Answer Applies to: Michigan
Replied: 5/18/2015
Bulman Law Associates PLLC Injury Law Firm
Bulman Law Associates PLLC Injury Law Firm | Thomas Bulman
Same answer. Doesn't matter if your employer ignored your safety warning hundreds of times about the wet floor.
Answer Applies to: Montana
Replied: 5/18/2015
Musilli Brennan Associates PLLC
Musilli Brennan Associates PLLC | John F Brennan
Usually not, generally workers comp is the exclusive remedy, with exceptions.
Answer Applies to: Michigan
Replied: 5/18/2015
    Geneva Yourse | Geneva Yourse
    No. Worker's comp is the only remedy unless a 3rd party was was negligent.
    Answer Applies to: North Carolina
    Replied: 5/18/2015
    Candiano Law Office
    Candiano Law Office | Charles J. Candiano
    Probably never. Discuss your case with an attorney.

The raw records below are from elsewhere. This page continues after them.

Lemma set_bits_spec start bits j : j ∈ set_bits start bits <-> (start <= j)%nat /\ bits !! (j - start)%nat = Some true.
Proof.
  revert start. induction bits as [|b bits IH]; intros start.
  - cbn. split; [intros Hj; by apply elem_of_nil in Hj|]. intros [_ Hj]. by rewrite lookup_nil in Hj.
  - cbn [set_bits]. rewrite elem_of_app, IH. destruct (decide (j = start)) as [->|Hne].
    + rewrite Nat.sub_diag. cbn. split.
      * intros [Hj|[Hj _]]; [|lia]. destruct b; [done|by apply elem_of_nil in Hj].
      * intros [_ [= ->]]. left. by left.
    + split.
      * intros [Hj|[Hj1 Hj2]]; [destruct b; [apply elem_of_cons in Hj as [-> | Hj]; [done|]|]; by apply elem_of_nil in Hj|].
        split; [lia|]. replace (j - start)%nat with (S (j - S start)) by lia. done.
      * intros [Hj1 Hj2]. right. split; [lia|]. replace (j - start)%nat with (S (j - S start)) in Hj2 by lia. done.
Qed.

Lemma set_bits_sorted start bits : StronglySorted lt (set_bits start bits).
Proof.
  revert start. induction bits as [|b bits IH]; intros start; [constructor|]. cbn [set_bits]. destruct b; [|apply IH]. cbn [app]. constructor; [apply IH|].
  apply list.Forall_forall. intros j Hj. apply set_bits_spec in Hj as [Hj _]. lia.
Qed.

Definition named (ssrc base : Z) (j : nat) : ProtectedPacket := MkProtected ssrc (u16 (base + Z.of_nat j)) None.

Lemma named_bit ssrc base k x m (t : bool) : Z.of_nat m = Z.of_nat k * 8 + x ->
  (if t then [MkProtected ssrc (u16 (base + Z.of_nat k * 8 + x)) None] else []) = map (named ssrc base) (if t then [m] else []).
Proof. intros Hm. destruct t; [|done]. cbn [map]. unfold named. rewrite Hm. do 3 f_equal. lia. Qed.

Lemma protected_of_spec ssrc base k b : protected_of ssrc base (Z.of_nat k) b = map (named ssrc base) (set_bits (8 * k) (octet_bits b)).
Proof.
  unfold protected_of, octet_bits. cbn [flat_map map set_bits]. rewrite !land_bit by lia.
  change (7 - 0) with 7. change (7 - 1) with 6. change (7 - 2) with 5. change (7 - 3) with 4. change (7 - 4) with 3. change (7 - 5) with 2. change (7 - 6) with 1. change (7 - 7) with 0.
  rewrite !map_app. rewrite Z.shiftl_mul_pow2 by lia. change (2 ^ 3) with 8.
  do 7 (f_equal; [apply named_bit; lia|]). f_equal. apply named_bit. lia.
Qed.

Lemma parse_mask_spec ssrc base off mask : forall k data, 0 <= off ->
  (forall i, (i < length mask)%nat -> peek data (off + Z.of_nat (k + i)) = mask !! i) ->
  parse_mask (length mask) ssrc base off (Z.of_nat k) data = Some (map (named ssrc base) (set_bits (8 * k) (mask_bits mask))).
Proof.
  induction mask as [|b mask IH]; intros k data Ho Hp; [done|]. cbn [length parse_mask]. pose proof (Hp 0%nat) as H0. rewrite Nat.add_0_r in H0. cbn in H0.
  rewrite H0 by lia. cbn [mbind option_bind]. replace (Z.of_nat k + 1) with (Z.of_nat (S k)) by lia.
  rewrite (IH (S k)); [|done|intros i Hi; replace (S k + i)%nat with (k + S i)%nat by lia; apply (Hp (S i)); cbn; lia]. cbn [mbind option_bind].
  cbn [mask_bits flat_map]. rewrite set_bits_app, map_app, protected_of_spec. do 3 f_equal. f_equal. rewrite octet_bits_length. lia.
Qed.

Lemma parse_mask_load ssrc base off n data mask : 0 <= off -> load data off n = Some mask ->
  parse_mask n ssrc base off 0 data = Some (map (named ssrc base) (set_bits 0 (mask_bits mask))).
Proof.
  intros Ho Hl. assert (E : n = length mask) by (symmetry; by apply (load_length data off)). subst n.
  apply (parse_mask_spec ssrc base off mask 0 data Ho). intros i Hi. cbn [Nat.add]. by apply (load_peek data off (length mask) mask).
Qed.

(** ** Safety *)

Lemma XorHeaders_safe src dst : wf_packet src -> is_bytes dst -> 8 <= zlen dst ->
  exists d, XorHeaders src dst = Some d /\ is_bytes d /\ zlen d = zlen dst.
Proof.
  intros Hs Hd Hl. pose proof (XorHeaders_spec src (take 8 dst) (drop 8 dst) Hs ltac:(rewrite length_take; lia)) as E. rewrite take_drop in E. rewrite E. eexists. split; [done|]. split.
  - apply list.Forall_app. split; [|by apply Forall_drop]. apply xor_ext_bytes; [by apply Forall_take|by apply recovery_bytes].
  - rewrite length_app, xor_ext_length, length_take, length_drop, recovery_length by (destruct Hs; lia). lia.
Qed.

Lemma SetSize_length fill n data : 0 <= n -> zlen (SetSize fill n data) = n.
Proof. intros. unfold SetSize. rewrite length_app, length_take, length_map, length_seq. lia. Qed.

Lemma SetSize_bytes fill n data : (forall i, is_u8 (fill i)) -> is_bytes data -> is_bytes (SetSize fill n data).
Proof.
  intros Hf Hd. apply list.Forall_app. split; [by apply Forall_take|]. apply Forall_map. apply list.Forall_forall. intros i _. apply Hf.
Qed.

Lemma zip_lxor_bytes a b : is_bytes a -> is_bytes b -> is_bytes (zip_with Z.lxor a b).
Proof.
  intros Ha. revert b. induction Ha as [|x a Hx Ha IH]; intros b Hb; [constructor|]. destruct Hb as [|y b Hy Hb]; [constructor|].
  cbn. constructor; [by apply lxor_u8|by apply IH].
Qed.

    Answer Applies to: Illinois
    Replied: 5/18/2015
    Pius Joseph A Professional Law Corp. | Pius Joseph
    You can only claim workers compensation against your employer. If there is negligence of someone other than your employer(eg a third party ) then you can bring a negligence action.
    Answer Applies to: California
    Replied: 5/18/2015
    Ty Wilson Law | Ty Wilson
    Depends upon who you are suing. If you want to sue your Employer you will not be able too. Georgia falls under what is called the exclusive remedy rule. The Georgia legislature has passed laws stating you can only sue your employer through the state workers' compensation system for any injury which occurred as a result of your work.
    Answer Applies to: Georgia
    Replied: 5/18/2015
    Law Ofices of Edwin K. Niles | Edwin K. Niles
    2 year statute of limitation. There will be an off-set.
    Answer Applies to: California
    Replied: 5/18/2015
    Law Offices of George H. Shers | George H. Shers
    Unless you are planning to sue someone else than your employer and/or co-employees [e.g. you fell on a defect in the floor that was put in by an independent contractor], never! ?You can not sue your employer if they have WC insurance. ?Even if you could sue, they would be entitled for credit in the civil suit for any similar benefits received through WC.
    Answer Applies to: California
    Replied: 5/18/2015
    Barry Rabovsky & Associates
    Barry Rabovsky & Associates | Barry Rabovsky
    Would it be possible for your to describe how your accident happened? If the accident was caused in part by someone other than your employer, you may be able to file a third-party claim for negligence in addition to the workers' compensation claim.
    Answer Applies to: Illinois
    Replied: 5/15/2015
    Law Offices of Ronald A. Steinberg & Associates | Ronald A. Steinberg, BA, MA, JD
    Only one bite of the apple, unless the party responsible is not a coworker.
    Answer Applies to: Michigan
    Replied: 5/15/2015
    Richard B. Jacobson & Associates, LLC | Richard B. Jacobson
    If the accident was caused by a fellow employee, or the nature of the workplace, you might not be able to seek any remedy except Workers Comp. Talk to an experienced workers comp lawyer. They know best the limits of this law, and how it might be possible to get around it, if at all. Good Luck.